(* ===== verification/RealtimeClosing.v ===== *)
(** * Registration, closing and function routes

    What the steps of the hub do to who is registered, who is closed, and which
    applications have a function route: only a few of them change any of it. *)

From Stdlib Require Import Ascii String ZifyBool.
From S2P Require Import Prelude GoLib Crypto Json Domain QueueSchema RealtimeProtocol RealtimeHub RealtimeTasks RealtimeSystem RealtimeSteps.
Import Realtime Hub Tasks.

(** ** Steps that leave it alone *)

(** What is looked at: whether a session is closed, its application, and whether it
    is registered and handles functions. *)
Definition seat (h : Hub) (id : string) : option (bool * string) * option bool :=
  ((fun s => (ss_done s, ss_appID s)) <$> hb_objects h !! id,
   (fun topics => bool_decide ("functions" ∈ topics)) <$> hb_sessions h !! id).
Definition steady (h h' : Hub) : Prop :=
  hb_closed h' = hb_closed h /\ hb_routes h' = hb_routes h /\ forall id, seat h' id = seat h id.
#[export] Instance steady_preorder : PreOrder steady.
Proof.
  split; [by intros h|]. intros h1 h2 h3 (C1 & R1 & S1) (C2 & R2 & S2). repeat split; [congruence|congruence|].
  intros id. by rewrite S2.
Qed.

Lemma on_session_steady f id h :
  (forall s, ss_done (f s) = ss_done s /\ ss_appID (f s) = ss_appID s) -> steady h (on_session f id h).
Proof.
  intros Hf. repeat split. intros i. unfold seat. cbn. f_equal. destruct (decide (i = id)) as [->|Hne].
  - rewrite lookup_alter_eq. destruct (hb_objects h !! id) as [s|]; [|done]. cbn. by destruct (Hf s) as [-> ->].
  - by rewrite lookup_alter_ne.
Qed.
Lemma retopic_steady id topics topics' h :
  hb_sessions h !! id = Some topics -> ("functions" ∈ topics' <-> "functions" ∈ topics) ->
  steady h (with_sessions (<[id := topics']> (hb_sessions h)) h).
Proof.
  intros Hs Ht. repeat split. intros i. unfold seat. cbn. f_equal. destruct (decide (i = id)) as [->|Hne].
  - rewrite lookup_insert_eq, Hs. cbn. f_equal. by apply bool_decide_ext.
  - by rewrite lookup_insert_ne.
Qed.
Lemma functions_channels channels : "functions" ∉ (list_to_set (topic_of <$> channels) : gset string).
Proof.
  rewrite elem_of_list_to_set, list_elem_of_fmap. intros (c & Hc & _).
  by apply (channel_topic "functions" ltac:(rewrite !elem_of_cons; tauto) c).
Qed.
Lemma subscribeV2_steady id channels rewind h : steady h (subscribeV2 id channels rewind h).1.
Proof.
  unfold subscribeV2. destruct (validateChannels channels); [reflexivity|].
  destruct (member h id) as [[s subscribed]|] eqn:Hm; [|reflexivity]. apply member_some in Hm as [Ho Hs].
  destruct (negb (is_v2 s)); [reflexivity|]. destruct (existsb _ channels); [reflexivity|].
  pose proof (retopic_steady id subscribed (subscribed ∪ list_to_set (topic_of <$> channels)) h Hs
    ltac:(pose proof (functions_channels channels); set_solver)) as Hg.
  destruct rewind; [|done]. etransitivity; [exact Hg|]. by apply on_session_steady.
Qed.
Lemma unsubscribeV2_steady id channels h : steady h (unsubscribeV2 id channels h).1.
Proof.
  unfold unsubscribeV2. destruct (validateChannels channels); [reflexivity|].
  destruct (member h id) as [[s subscribed]|] eqn:Hm; [|reflexivity]. apply member_some in Hm as [Ho Hs].
  destruct (negb (is_v2 s)); [reflexivity|]. destruct (existsb _ channels); [reflexivity|].
  apply (retopic_steady id subscribed); [done|]. pose proof (functions_channels channels). set_solver.
Qed.
Lemma UpdatePresence_steady id request h : steady h (UpdatePresence id request h).1.
Proof.
  unfold UpdatePresence. destruct (_ || _ || _); [reflexivity|]. destruct (negb _); [reflexivity|].
  destruct (member h id) as [[s topics]|]; [|reflexivity]. destruct (negb _); [reflexivity|].
  destruct (negb _); [reflexivity|]. by apply on_session_steady.
Qed.
Lemma send_steady id f h : steady h (send id f h).1.
Proof.
  unfold send. destruct (hb_objects h !! id) as [s|]; [|reflexivity]. destruct (ss_done s); [reflexivity|].
  destruct (_ <? _)%nat; [|reflexivity]. by apply on_session_steady.
Qed.
Lemma selected_done app f now id s topics :
  ss_done (selected app f now id s topics) = ss_done s /\ ss_appID (selected app f now id s topics) = ss_appID s.
Proof. unfold selected. destruct (selects _ _ _ _ _ _); repeat case_match; done. Qed.
Lemma deliver_steady o app f h : steady h (deliver o app f h).1.1.
Proof.
  unfold deliver. destruct (deliver_locked app f (or_now o) h) as [[[h1 ov] ts] n] eqn:Hd. cbn.
  replace h1 with (deliver_locked app f (or_now o) h).1.1.1 by by rewrite Hd. clear.
  destruct (validV2Delivery app f) eqn:Hv; [|unfold deliver_locked; rewrite Hv; reflexivity].
  repeat split; try (unfold deliver_locked; by rewrite Hv). intros id. unfold seat.
  rewrite deliver_locked_objects, deliver_locked_sessions by done. f_equal.
  destruct (hb_objects h !! id) as [s|]; [|done]. cbn. destruct (hb_sessions h !! id); [|done].
  by destruct (selected_done app f (or_now o) id s g) as [-> ->].
Qed.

= Problem to work on =
Take from the material above every line that includes the word "rewind".

= Your response =
Lemma subscribeV2_steady id channels rewind h : steady h (subscribeV2 id channels rewind h).1.
  destruct rewind; [|done]. etransitivity; [exact Hg|]. by apply on_session_steady.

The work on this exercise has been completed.